Abr.19, 2011 | Música | 0 comentarios

por Paranoid

Una noche protagonizada por El Columpio Asesino y Edredón (dentro del ciclo Pop & Dance) es, a priori, una mezcla de sensaciones. Miedo por un lado (Edredón) y ansiedad, casi necesidad de verlos ya de una vez, por el otro (El Columpio Asesino). Al final, la sesión ni confirma ni desmiente, simplemente modifica los términos.

Si comenzamos por los segundos, como su importancia e identidad (se han convertido en unos clásicos, léase esto con el buen sentido) obligan, su directo atronador y sin apenas concesiones a la calma resultó, en su faceta musical, acorde a lo esperado. La banda de Pamplona, que asombró con su debut homónimo, dispone de un repertorio muy adaptable a las necesidades del escenario, sea cual sea el momento en el que se encuentre el recital. Si hace falta bailar, se lanzan con Toro, el single de su último álbum (Diamantes). Si la senda del dance, o al menos de algo influenciado por esta etiqueta, parece la adecuada para continuar, los temas de este trabajo funcionan a la perfección. Para las medias tintas, cualquiera de los lanzamientos que han mediado entre sus comienzos y su presente. Si lo que el público espera es fuerza, algún que otro himno, guitarras a todo volumen y agitarse en modo estertor, sus primeras creaciones llegan en el momento perfecto. Your Mind Is Dead o Yee Ye Ye son solo dos ejemplos.

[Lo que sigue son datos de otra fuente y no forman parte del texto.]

(** The address of the peer as a relay sees it. *)
Definition reflector_peer_info : M (I * C) unit :=
  n ← on_stream (gets Remaining);
  if 16 <=? n then
    myAddr ← on_stream ReadInt32;
    _ ← on_stream ReadInt32;
    peerAddr ← on_stream ReadInt32;
    peerPort ← on_stream ReadInt32;
    s ← on_self get;
    let cur := Endpoints.currentEndpoint (routes s) in
    (if (cur =? p2pID) || (cur =? lanID) then on_self to_preferred else mret tt);;
    on_self (on_routes (Endpoints.erase_endpoint lanID));;
    if waitingForRelayPeerInfo s then
      on_self (on_routes (Endpoints.set_endpoint
        (Endpoint.ctor p2pID (u16 peerPort) (NetworkAddress.IPv4 (u32 peerAddr)) Endpoint.noIPv6 Endpoint.UDP_P2P_INET no_tag)));;
      (if u32 myAddr =? u32 peerAddr then
         pkt ← on_self (built (BufferOutputStream.ctor 8)
                 (BufferOutputStream.WriteInt32 (s32 localAddress);; BufferOutputStream.WriteInt32 (s32 localPort)));
         on_self (if peerVersion s <? 6 then SendPacketReliably PKT_LAN_ENDPOINT pkt (D.of_dec 5 1) (D.of_Z 10)
                  else SendExtra pkt EXTRA_TYPE_LAN_ENDPOINT)
       else mret tt);;
      on_self (modify (λ s, s <| waitingForRelayPeerInfo := false |>))
    else mret tt
  else mret tt.

Definition relay_reply (src : Z) : M (I * C) unit :=
  tlid ← on_stream ReadInt32;
  if u32 tlid =? TLID_UDP_REFLECTOR_SELF_INFO then reflector_self_info src
  else if u32 tlid =? TLID_UDP_REFLECTOR_PEER_INFO then reflector_peer_info
  else mret tt.
End relay.

(** ** Packets by type *)
Section packets.
Import BufferInputStream.

Fixpoint skip_codecs (version : Z) (n : nat) : M I unit :=
  match n with
  | O => mret tt
  | S n' => _ ← (if version <? 5 then ReadByte else ReadInt32); skip_codecs version n'
  end.
Fixpoint read_decoders (n : nat) : M (I * C) unit :=
  match n with
  | O => mret tt
  | S n' =>
      d ← on_stream ReadInt32;
      on_self (modify (λ s, s <| peerVideoDecoders ::= λ l, l ++ [u32 d] |>));;
      read_decoders n'
  end.

(** [SetupOutgoingVideoStream]. *)
Definition SetupOutgoingVideoStream : M C unit :=
  s ← get;
  let common c := existsb (Z.eqb c) videoEncoders && existsb (Z.eqb c) (peerVideoDecoders s) in
  let vstm c := new_stream <| s_id := 2 |> <| s_type := STREAM_TYPE_VIDEO |> <| codec := c |> in
  let add c := modify (λ s, s <| outgoingStreams ::= λ l, l ++ [vstm c] |>) in
  if common CODEC_HEVC then add CODEC_HEVC
  else if common CODEC_AVC then add CODEC_AVC
  else if common CODEC_VP8 then add CODEC_VP8
  else mret tt.

(** The answer to [PKT_INIT]. *)
Definition ack_stream (version : Z) (st : Stream) : M BufferOutputStream.t unit :=
  BufferOutputStream.WriteByte (s_id st);;
  BufferOutputStream.WriteByte (s_type st);;
  (if version <? 5 then BufferOutputStream.WriteByte (if codec st =? CODEC_OPUS then CODEC_OPUS_OLD else 0)
   else BufferOutputStream.WriteInt32 (s32 (codec st)));;
  BufferOutputStream.WriteInt16 (s16 (frameDuration st));;
  BufferOutputStream.WriteByte (if enabled st then 1 else 0).
Fixpoint ack_streams (version : Z) (l : list Stream) : M BufferOutputStream.t unit :=
  match l with [] => mret tt | st :: l' => ack_stream version st;; ack_streams version l' end.
Definition init_ack : M C bytes :=
  s ← get;
  built (BufferOutputStream.ctor 1024)
    (BufferOutputStream.WriteInt32 PROTOCOL_VERSION;;
     BufferOutputStream.WriteInt32 MIN_PROTOCOL_VERSION;;
     BufferOutputStream.WriteByte (u8 (zlen (outgoingStreams s)));;
     ack_streams (peerVersion s) (outgoingStreams s)).

(** The answer to [PKT_INIT], and what the first one decides. *)
Definition answer_init (src : Z) : M (I * C) unit :=
  out ← on_self init_ack;
  on_self (send_new PKT_INIT_ACK out 0);;
  e ← on_self (on_routes (Endpoints.at_ src));
  s ← on_self get;
  (if receivedInit s then mret tt
   else
     on_self (modify (λ s, s <| receivedInit := true |>));;
     let udp := bool_decide (Endpoint.type e = Endpoint.UDP_RELAY) in
     let tcp := bool_decide (Endpoint.type e = Endpoint.TCP_RELAY) in
     if (udp && negb (bool_decide (udpConnectivityState s = UDP_BAD)) && negb (bool_decide (udpConnectivityState s = UDP_NOT_AVAILABLE))) || tcp
     then
       on_self (set_current src);;
       if udp || (Endpoints.useTCP (routes s) && tcp)
       then on_self (on_routes (modify (λ r, r <| Endpoints.preferredRelay := src |>))) else mret tt
     else mret tt);;
  if negb (audioStarted s) && receivedInitAck s then on_self start_audio_once else mret tt.

Definition handle_init (src : Z) : M (I * C) unit :=
  ver ← on_stream ReadInt32;
  s ← on_self get;
  (if receivedInit s then mret tt else on_self (modify (set_peerVersion ver)));;
  minVer ← on_stream ReadInt32;
  s ← on_self get;
  if (PROTOCOL_VERSION <? u32 minVer) || (peerVersion s <? MIN_PROTOCOL_VERSION) then on_self (fail ERROR_INCOMPATIBLE)
  else
    flags ← on_stream ReadInt32;
    let flags := u32 flags in
    (if receivedInit s then mret tt
     else
       (if has flags INIT_FLAG_DATA_SAVING_ENABLED then
          on_self (modify (λ s, s <| dataSavingRequestedByPeer := true |>);; UpdateDataSavingState;; UpdateAudioBitrateLimit)
        else mret tt);;
       let cap f c := if has flags f then on_self (modify (λ s, s <| peerCapabilities ::= λ p, Z.lor p c |>)) else mret tt in
       cap INIT_FLAG_GROUP_CALLS_SUPPORTED TGVOIP_PEER_CAP_GROUP_CALLS;;
       cap INIT_FLAG_VIDEO_RECV_SUPPORTED TGVOIP_PEER_CAP_VIDEO_DISPLAY;;
       cap INIT_FLAG_VIDEO_SEND_SUPPORTED TGVOIP_PEER_CAP_VIDEO_CAPTURE);;
    numSupportedAudioCodecs ← on_stream ReadByte;
    on_stream (skip_codecs (peerVersion s) (Z.to_nat numSupportedAudioCodecs));;
    (if negb (receivedInit s) &&
        ((has flags INIT_FLAG_VIDEO_SEND_SUPPORTED && enableVideoReceive (config s)) ||
         (has flags INIT_FLAG_VIDEO_RECV_SUPPORTED && enableVideoSend (config s))) then
       numSupportedVideoDecoders ← on_stream ReadByte;
       read_decoders (Z.to_nat numSupportedVideoDecoders);;
       r ← on_stream ReadByte;
       on_self (modify (λ s, s <| peerMaxVideoResolution := r |>);; SetupOutgoingVideoStream)
     else mret tt);;
    answer_init src.

(** The jitter buffer of an incoming audio stream of 60 ms frames. *)
Definition new_jitter_buffer : M C JitterBuffer.t :=
  λ s, match JitterBuffer.ctor (JitterBuffer.mkconfig GetInt GetDouble) poolAddress 60 with
       | Ret _ j => Ret (JitterBuffer.SetMinPacketCount (u32 (GetInt "jitter_initial_delay_60" 2)) j) s
       | Throw e _ => Throw e s
       | Crash c => Crash c
       end.

(** The streams of [PKT_INIT_ACK]. *)
Fixpoint read_streams (n : nat) : M (I * C) unit :=
  match n with
  | O => mret tt
  | S n' =>
      i ← on_stream ReadByte;
      ty ← on_stream ReadByte;
      s ← on_self get;
      cdc ← (if peerVersion s <? 5 then c ← on_stream ReadByte; mret (if c =? CODEC_OPUS_OLD then CODEC_OPUS else 0)
             else c ← on_stream ReadInt32; mret (u32 c));
      _ ← on_stream ReadInt16;
      en ← on_stream ReadByte;
      let stm := new_stream <| s_id := i |> <| s_type := ty |> <| codec := cdc |> <| frameDuration := 60 |> <| enabled := en =? 1 |> in
      (if ty =? STREAM_TYPE_AUDIO then
         j ← on_self new_jitter_buffer;
         on_self (modify (λ s, s <| incomingStreams ::= λ l, l ++ [stm <| jitterBuffer := Some j |>] |>))
       else if ty =? STREAM_TYPE_VIDEO then
         on_self (modify (λ s, s <| incomingStreams ::= λ l, l ++ [stm <| packetReassembler := Some (PacketReassembler.ctor garbageTimestamp garbageKeyframe) |>] |>))
       else mret tt);;
      read_streams n'
  end.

¿Hubo puntos negativos? Sí, un problema, el clásico que desde fuera parece fácil de solucionar. ¿Hace falta que entre Edredón y El Columpio Asesino haya que aguantar 45 minutos? Es complicado de creer, sobre todo cuando no se ve mucho movimiento en el escenario. Para pensarlo…

Pop&Dance

Edredón, por su parte, rompió por completo con las expectativas, al menos las que algunos llevamos con nosotros a la Rock Kitchen el pasado jueves. Tras escuchar su primer lanzamiento, titulado también Edredón, uno se podría esperar un concierto dominado por melodías que escapan por poco del pop, música que, si se busca intensidad, siempre se queda a las puertas. Pues en directo las cruzan a lo grande. Los integrantes de la banda suben supervitaminados al escenario (va sin doble sentido) y le dan la vuelta a una propuesta para que el movimiento entre los asistentes, así como la expresión de sorpresa de muchos de ellos, afloren como constantes durante la práctica totalidad de su fragmento del evento. Agradable descubrimiento.